(** *** Breadcrumbs and queue capacity *)

Lemma breadcrumbs_keep_most_recent_witness :
  BreadcrumbManager.get_all
    (BreadcrumbManager.add_all (BreadcrumbManager.init 2)
       [add_call "12:00:00" "a"; add_call "12:00:01" "b";
        add_call "12:00:02" "c"])
  = lastn (Z.to_nat 2)
      (map BreadcrumbManager.breadcrumb_of
         [add_call "12:00:00" "a"; add_call "12:00:01" "b";
          add_call "12:00:02" "c"])
  /\ Z.of_nat (length (BreadcrumbManager.get_all
                         (BreadcrumbManager.add_all (BreadcrumbManager.init 2)
                            [add_call "12:00:00" "a"; add_call "12:00:01" "b";
                             add_call "12:00:02" "c"])))
     = 2.
Proof.
  apply (breadcrumbs_keep_most_recent (BreadcrumbManager.init 2)
           [add_call "12:00:00" "a"; add_call "12:00:01" "b";
            add_call "12:00:02" "c"]); simpl; lia.
Defined.

Example breadcrumbs_after_three_adds :
  map Breadcrumb.message
    (BreadcrumbManager.get_all
       (BreadcrumbManager.add_all (BreadcrumbManager.init 2)
          [add_call "12:00:00" "a"; add_call "12:00:01" "b";
           add_call "12:00:02" "c"]))
  = ["b"; "c"].
Proof. reflexivity. Qed.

▸ What you are asked to do
Word for word, reproduce every record shown above.

▸ Solution below
(** *** Breadcrumbs and queue capacity *)

Lemma breadcrumbs_keep_most_recent_witness :
  BreadcrumbManager.get_all
    (BreadcrumbManager.add_all (BreadcrumbManager.init 2)
       [add_call "12:00:00" "a"; add_call "12:00:01" "b";
        add_call "12:00:02" "c"])
  = lastn (Z.to_nat 2)
      (map BreadcrumbManager.breadcrumb_of
         [add_call "12:00:00" "a"; add_call "12:00:01" "b";
          add_call "12:00:02" "c"])
  /\ Z.of_nat (length (BreadcrumbManager.get_all
                         (BreadcrumbManager.add_all (BreadcrumbManager.init 2)
                            [add_call "12:00:00" "a"; add_call "12:00:01" "b";
                             add_call "12:00:02" "c"])))
     = 2.
Proof.
  apply (breadcrumbs_keep_most_recent (BreadcrumbManager.init 2)
           [add_call "12:00:00" "a"; add_call "12:00:01" "b";
            add_call "12:00:02" "c"]); simpl; lia.
Defined.

Example breadcrumbs_after_three_adds :
  map Breadcrumb.message
    (BreadcrumbManager.get_all
       (BreadcrumbManager.add_all (BreadcrumbManager.init 2)
          [add_call "12:00:00" "a"; add_call "12:00:01" "b";
           add_call "12:00:02" "c"]))
  = ["b"; "c"].
Proof. reflexivity. Qed.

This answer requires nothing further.